Cuando Mao Tse-tung, líder del Partido Comunista Chino, lanzó las primeras ideas para sustentar la tesis de la validez y de la oportunidad de la Revolución Cultural que tuvo lugar bajo su égida entre los años sesenta y setenta, apuntaló su propuesta con una frase lapidaria: “Hay caos bajo el cielo y esta situación es excelente. Un gran caos llevará más delante a un nuevo orden”. Su propósito libremente explicitado era el de crear un nuevo orden interno y preservar al comunismo mediante la eliminación de los resabios capitalistas de la sociedad al interior de sus fronteras.
Tal concepto está aún presente en el ideario de las élites chinas cuando se habla de la inminente instauración de un nuevo orden – esta vez internacional– el cual debe surgir a raíz del pandemónium que se ha precipitado en el mundo debido a la aparición de la pandemia del virus COVID-19. El mensaje de las altas esferas chinas a su población y al mundo, verbalizada sin ambages por Xi Jinping en los primeros días de enero de 2021, pero publicada estratégicamente el 30 de abril de este año, es que la terrible coyuntura actual está siendo y debe ser explotada a su favor.
Xi, el líder más destacado desde los días de Mao, aseguró que “últimamente lo que mejor caracteriza al mundo es un simple concepto: caos. Y esta tendencia se va a perpetuar. El tiempo y el impulso están de nuestro lado”. Además, se explayó explicando cómo la gobernabilidad y las ventajas institucionales de muchos países se han debilitado debido al manejo torpe de las crisis mientras que su país ha sido exitoso en la contención del mal, en el despertar de su economía. “Es de esa manera que hemos demostrado a todos nuestra resiliencia, nuestra determinación y nuestra confiabilidad.”
El escenario de hoy es, sin duda, uno diferente del de los sesenta y setenta. Mao era un ideólogo y comunista convencido hasta el extremo de haber producido una purga masiva y terrorífica al interior de su país. Sus rivales y los revisionistas fueron aniquilados y no en el sentido figurado del término. A partir del agosto rojo decenas de millones de personas fueron perseguidas. La cifra de muertes no se conoce pero oscila entre cientos de miles y varios centenares de millones de ciudadanos.
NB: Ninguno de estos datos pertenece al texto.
(* ===== verification/EthInputThm.v ===== *)
(** The input path from the tap upwards: every frame is consumed. *)
From S2P Require Import Prelude Bits Def IpAddr Pbuf PbufData PbufChain PbufIO PbufLife PbufCopy PbufOwn PbufHdr Chksum NetifRec Netif NetifThm.
From S2P Require Import XnetTap XnetTapThm Ethernet EthernetThm Ip4Addr Etharp EtharpTable EtharpOps EtharpOut EtharpSend EtharpIn EtharpNet.
From S2P Require Import IpState EthInput NetifLoop NetifLoopThm Ip4Out Icmp Ip4In Ip4Hdr IpEnv IpRes Ip4OutThm IcmpThm Ip4InThm.

(** A network protocol: it takes over the packet it is given. *)
Class Consumer {U : Upper} (input : addr -> Z -> istate -> option (Z * istate)) : Prop :=
  consumes : forall l H cs s p b t nif,
    istk (p :: H) cs s -> ip_env l s -> nif ∈ l -> cs p = (p, b) :: t -> ip_packet b t ->
    exists s', input p nif s = Some (ERR_OK, s') /\ istack H s' /\ isame s s'.

(** Dropping the packet is the least it does. *)
#[export] Instance free_consumer {U : Upper} cf : Consumer (fun p _ s => drop_packet cf p s).
Proof. intros l H cs s p b t nif HS _ _ _ _. apply drop_ok; [by exists cs|reflexivity]. Qed.

(** A frame: memory for the Ethernet header and what the protocols read behind
    it, as every pbuf of the pool has. *)
Record frame_packet (b : pbuf) (t : list (addr * pbuf)) : Prop := FramePacket {
  fp_mem : pb_payload b + SIZEOF_ETH_HDR + 28 <= zlen (pb_mem b);
  fp_bytes : bytes_ok (pb_mem b);
  fp_tail : no_empty t;
  fp_ref : pb_ref b < 255;
}.

(** The flags an incoming frame gets keep the pbuf a standard one. *)
Lemma ll_flags_std b dest : pb_std b -> pb_std (set_flags (u8 (pb_flags b .| ll_flags dest)) b).
Proof.
  intros [Hf Hs]. split; [|done]. cbn. unfold PBUF_FLAG_IS_CUSTOM in *.
  assert (E : ll_flags dest .& 2 = 0).
  { unfold ll_flags. destruct dest as [|d0 [|d1 [|d2 ?]]]; try done.
    repeat (match goal with |- context [if ?c then _ else _] => destruct c end; try done). }
  unfold u8. change (2 ^ 8) with 256. rewrite <- land_255, <- Z.land_assoc. change (0xff .& 2) with 2.
  by rewrite Z.land_lor_distr_l, Hf, E.
Qed.

Section safe.
  Context {U : Upper} (custom_free : addr -> heap -> option heap) (buf : list Z).
  Context (ip4_input ip6_input : addr -> Z -> istate -> option (Z * istate)).

Lemma pass_on_ok (input : addr -> Z -> istate -> option istate) l H cs s p b t nif :
  istk (p :: H) cs s -> ip_env l s -> nif ∈ l -> cs p = (p, b) :: t -> frame_packet b t -> SIZEOF_ETH_HDR < pb_len b ->
  (forall cs' s', istk (p :: H) cs' s' -> ip_env l s' -> isame s s' -> cs' p = (p, shrunk SIZEOF_ETH_HDR b) :: t -> ip_packet (shrunk SIZEOF_ETH_HDR b) t ->
    exists s'', input p nif s' = Some s'' /\ istack H s'' /\ isame s' s'') ->
  exists s', pass_on custom_free input p nif s = Some (ERR_OK, s') /\ istack H s' /\ isame s s'.
Proof using Type.
  intros HS HE Hn Ec [Hm Hby Hne Hrf] Hl Hinput. unfold SIZEOF_ETH_HDR in *.
  destruct (istk_packet _ _ _ p HS ltac:(by left)) as (b0 & t0 & E0 & Hg & Hk & Hstd & Hb & Ht & Hs).
  rewrite Ec in E0. injection E0 as <- <-. pose proof Hb as (? & ? & ? & ?). pose proof (packet_tot_bound _ _ _ _ Hk).
  unfold pass_on, SIZEOF_ETH_HDR. rewrite (remove_header_eq _ _ _ _ _ Hk) by lia.
  destruct (Z.leb_spec 14 (pb_len b)); [|lia]. cbn [mbind option_bind Z.eqb negb].
  assert (HS1 : istk (p :: H) (cs_set p ((p, shrunk 14 b) :: t) cs) (iheap (put (i_heap s) p (shrunk 14 b)) s)).
  { eapply istk_put; try done; [by left|unfold pb_ok|..]; cbn; lia. }
  set (s1 := iheap _ s) in *. assert (Hsm1 : isame s s1) by apply heap_same.
  destruct (Hinput _ s1 HS1) as (s2 & -> & HS2 & Hsm2); [by eapply same_env|done|by apply cs_set_eq| |].
  { split; [cbn; lia|rewrite shrunk_bytes by (done || lia); by apply bytes_ok_zdrop, bytes_ok_sub|by apply bytes_ok_sub|done|done]. }
  cbn [mbind option_bind]. exists s2. split; [done|]. split; [done|]. by etransitivity.
Qed.

Lemma free_and_return_ok H s0 s p : istack (p :: H) s -> isame s0 s -> exists s', free_and_return custom_free p s = Some (ERR_OK, s') /\ istack H s' /\ isame s0 s'.
Proof using Type. apply drop_ok. Qed.

Context (Hbuf : zlen buf = 2048) `{!Consumer ip4_input, !Consumer ip6_input}.

Lemma to_ip_ok (input : addr -> Z -> istate -> option (Z * istate)) `{!Consumer input} l H cs s p b t nif :
  istk (p :: H) cs s -> ip_env l s -> nif ∈ l -> cs p = (p, b) :: t -> ip_packet b t ->
  exists s', to_ip input p nif s = Some s' /\ istack H s' /\ isame s s'.
Proof using Type.
  intros HS HE Hn Ec Hpk. destruct (consumes l H cs s p b t nif HS HE Hn Ec Hpk) as (s' & E & ?). exists s'. unfold to_ip. by rewrite E.
Qed.

Lemma to_arp_ok H cs s p b t nif v tap :
  istk (p :: H) cs s -> tap_nif (l_x (i_l s)) nif v tap -> cs p = (p, b) :: t -> ip_packet b t -> bytes_ok (pb_mem b) ->
  exists s', to_arp custom_free buf p nif s = Some s' /\ istack H s' /\ isame s s'.
Proof using Hbuf.
  intros HS Hnif Ec [Hm _ _ _ _] Hby. destruct (istk_packet _ _ _ p HS ltac:(by left)) as (b0 & t0 & E0 & Hg & _ & _ & (? & ? & ? & ?) & _).
  rewrite Ec in E0. injection E0 as <- <-. destruct HS as (F & lo & HS & HU). pose proof HS as [HI _].
  destruct (etharp_input_ok custom_free buf Hbuf (H ++ held (i_up s)) cs (i_l s) p nif v tap b HI Hnif Hg) as (l' & cs' & E & HI' & _); [by split_and!|].
  pose proof (etharp_input_same _ _ _ _ _ _ E) as Hsm. exists (ilink l' s). unfold to_arp. rewrite E. split; [done|].
  split; [|by apply lsame_same]. exists cs', F, lo. split; [|done]. eapply stack_link; [exact HS|done|by apply lsame_net].
Qed.

(** The frame's first pbuf once it is marked. *)
Lemma marked l H cs s p b t v dest :
  istk (p :: H) cs s -> ip_env l s -> cs p = (p, b) :: t -> frame_packet b t ->
  let b1 := if pb_if_idx b =? NETIF_NO_INDEX then set_if_idx (netif_get_index v) b else b in
  let b2 := set_flags (u8 (pb_flags b1 .| ll_flags dest)) b1 in
  let s' := iheap (put (i_heap s) p b2) s in
  istk (p :: H) (cs_set p ((p, b2) :: t) cs) s' /\ ip_env l s' /\ isame s s' /\ frame_packet b2 t /\ pb_len b2 = pb_len b /\
  pb_mem b1 = pb_mem b /\ pb_payload b1 = pb_payload b.
Proof using Type.
  intros HS HE Ec [Hm Hby Hne Hrf] b1 b2 s'. assert (Hsm : isame s s') by apply heap_same.
  destruct (istk_packet _ _ _ p HS ltac:(by left)) as (b0 & t0 & E0 & Hg & Hk & Hstd & Hb & Ht & Hs).
  rewrite Ec in E0. injection E0 as <- <-. pose proof (packet_tot_bound _ _ _ _ Hk).
  assert (Eb : pb_payload b2 = pb_payload b /\ pb_mem b2 = pb_mem b /\ pb_len b2 = pb_len b /\ pb_tot_len b2 = pb_tot_len b /\
    pb_ref b2 = pb_ref b /\ pb_next b2 = pb_next b /\ pb_mem b1 = pb_mem b /\ pb_payload b1 = pb_payload b) by (unfold b2, b1; by destruct (_ =? _)).
  assert (Hstd2 : pb_std b2) by (apply ll_flags_std; unfold b1; by destruct (_ =? _)).
  destruct Eb as (Ep & Em & El & Etl & Erf & Enx & ? & ?). clearbody b2 b1.
  split_and!; try done; [|by eapply same_env|by split; rewrite ?Ep, ?Em, ?Erf].
  eapply istk_put; try done; [by left| |by rewrite Etl, El|by rewrite Etl]. unfold pb_ok in *. by rewrite Ep, Em, El, Erf.
Qed.

Lemma demux_frame_ok l H cs s p b t nif v tap type :
  istk (p :: H) cs s -> ip_env l s -> nif ∈ l -> tap_nif (l_x (i_l s)) nif v tap -> cs p = (p, b) :: t -> frame_packet b t -> SIZEOF_ETH_HDR < pb_len b ->
  exists s', ethernet_demux custom_free buf ip4_input ip6_input type p nif s = Some (ERR_OK, s') /\ istack H s' /\ isame s s'.
Proof using All.
  intros HS HE Hn Hnif Ec Hfp Hl. unfold ethernet_demux. destruct (env_get _ _ _ HE Hn) as [w Hw]. rewrite Hw; cbn [mbind option_bind].
  assert (Hfree : exists s', free_and_return custom_free p s = Some (ERR_OK, s') /\ istack H s' /\ isame s s')
    by (apply free_and_return_ok; [by exists cs|reflexivity]).
  assert (w = v) as -> by (destruct Hnif as [Hv _]; unfold inif, i_net in Hw; congruence).
  destruct (type =? _); [destruct (negb _); [done|]|destruct (type =? _); [destruct (negb _); [done|]|destruct (type =? _); [|done]]].
  - eapply pass_on_ok; eauto. intros cs' s' HS' HE' _ Ec' Hpk. by eapply (to_ip_ok ip4_input).
  - eapply pass_on_ok; eauto. intros cs' s' HS' HE' Hsm Ec' Hpk. destruct (same_nif _ _ _ _ Hsm Hw) as (v' & Hv' & Hu).
    eapply to_arp_ok; eauto; [by eapply same_tap|apply Hfp].
  - destruct (istk_packet _ _ _ p HS ltac:(by left)) as (b0 & t0 & E0 & Hg & _). rewrite Ec in E0. injection E0 as <- <-.
    rewrite Hg; cbn [mbind option_bind]. destruct (_ <? _); [done|].
    eapply pass_on_ok; eauto. intros cs' s' HS' HE' _ Ec' Hpk. by eapply (to_ip_ok ip6_input).
Qed.

Lemma ethernet_input_ok l H cs s p b t nif v tap :
  istk (p :: H) cs s -> ip_env l s -> nif ∈ l -> tap_nif (l_x (i_l s)) nif v tap -> cs p = (p, b) :: t -> frame_packet b t ->
  exists s', ethernet_input custom_free buf ip4_input ip6_input p nif s = Some (ERR_OK, s') /\ istack H s' /\ isame s s'.
Proof using All.
  intros HS HE Hn Hnif Ec Hfp. pose proof Hfp as [Hm Hby Hne Hrf]. pose proof Hnif as (Hv & _).
  destruct (istk_packet _ _ _ p HS ltac:(by left)) as (b0 & t0 & E0 & Hg & _ & _ & (? & ? & ? & ?) & _). rewrite Ec in E0. injection E0 as <- <-.
  unfold ethernet_input. rewrite Hg; cbn [mbind option_bind].
  destruct (Z.leb_spec (pb_len b) SIZEOF_ETH_HDR) as [|Hlen]; [apply free_and_return_ok; [by exists cs|reflexivity]|].
  change (inif s nif) with (nget (x_net (l_x (i_l s))) nif). rewrite Hv; cbn [mbind option_bind].
  set (b1 := if pb_if_idx b =? NETIF_NO_INDEX then set_if_idx (netif_get_index v) b else b).
  assert ((if pb_if_idx b =? NETIF_NO_INDEX then Some (set_if_idx (netif_get_index v) b) else Some b) = Some b1) as ->
    by (unfold b1; by destruct (_ =? _)).
  cbn [mbind option_bind]. pose proof (fun dest => marked l H cs s p b t v dest HS HE Ec Hfp) as Hmark. cbn zeta in Hmark. fold b1 in Hmark.
  destruct (Hmark []) as (_ & _ & _ & _ & _ & Em & Ep). unfold payload_read, SIZEOF_ETH_HDR in *. rewrite Em, Ep.
  rewrite (mem_read_spec _ _ 6), (mem_read_spec _ _ 2) by lia. cbn [mbind option_bind]. set (dest := ztake 6 _).
  destruct (two_bytes (ztake 2 (zdrop (pb_payload b + 12) (pb_mem b)))) as (type & ->).
  { rewrite zlen_ztake; [done|]. rewrite zlen_zdrop. lia. }
  cbn [mbind option_bind]. destruct (Hmark dest) as (HS1 & HE1 & Hsm & Hfp1 & El & _).
  set (b2 := set_flags (u8 (pb_flags b1 .| ll_flags dest)) b1) in *. set (s1 := iheap (put (i_heap s) p b2) s) in *.
  assert (Hw : inif s1 nif = Some v) by exact Hv.
  destruct (demux_frame_ok l H _ s1 p b2 t nif v tap type HS1 HE1 Hn) as (s2 & E2 & HS2 & Hsm2);
    [by eapply same_tap|by apply cs_set_eq|exact Hfp1|by rewrite El|].
  exists s2. split; [exact E2|]. split; [done|]. by etransitivity.
Qed.

End safe.

(** The IPv4 module of [ip4.c] with its protocols is such a consumer. *)
#[export] Instance ip4_consumer {U : Upper} custom_free buf odd_payload ip4_frag ip4_reass udp_input tcp_input :
  zlen buf = 2048 -> Sender ip4_frag -> Reassembler ip4_reass -> Protocol udp_input -> Protocol tcp_input ->
  Consumer (ip4_input custom_free buf odd_payload ip4_frag ip4_reass udp_input tcp_input).
Proof. intros Hbuf ? ? ? ? l H cs s p b t nif HS HE Hn Ec Hpk. by eapply ip4_input_ok. Qed.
Nada parecido a esto les pasa por la cabeza hoy a su alta dirigencia, porque es una realidad que la juventud de ese país –cerca de 700 millones de seres de a pie entre 25 y 50 años– no experimenta ni fanatismo ni radicalismo, ni siquiera convicción ni apego respecto del comunismo. El sentimiento que sí es capaz de aglutinarlos en torno a una meta nacional es el liderazgo global e incontestable de su país, una aspiración que les ha sido taladrada con cincel en el cerebro para generar apego con la alta dirigencia china de hoy y sus ejecutorias.
Así es como la China que se desenvuelve bajo las riendas de Xi es un Estado totalitario que no aspira a la implantación de un credo comunista, ya que su única meta es la gloria universal. Todo lo demás se alinea a su servicio, incluyendo los derechos humanos. Su relación con terceros países se circunscribe a calibrar la manera en que sus políticas interfieren o colaboran con ese ascenso a la grandeza. Y en ese sentido actúan. Para Pekín, Estados Unidos ya no se relaciona con China desde una posición de fuerza sino desde dentro del más pernicioso caos. No se trata de democracia versus totalitarismo. Quien piense que la batalla que se libra hoy entre el gigante asiático y las otras naciones grandes de la globalidad se da en el terreno de las ideas se equivoca.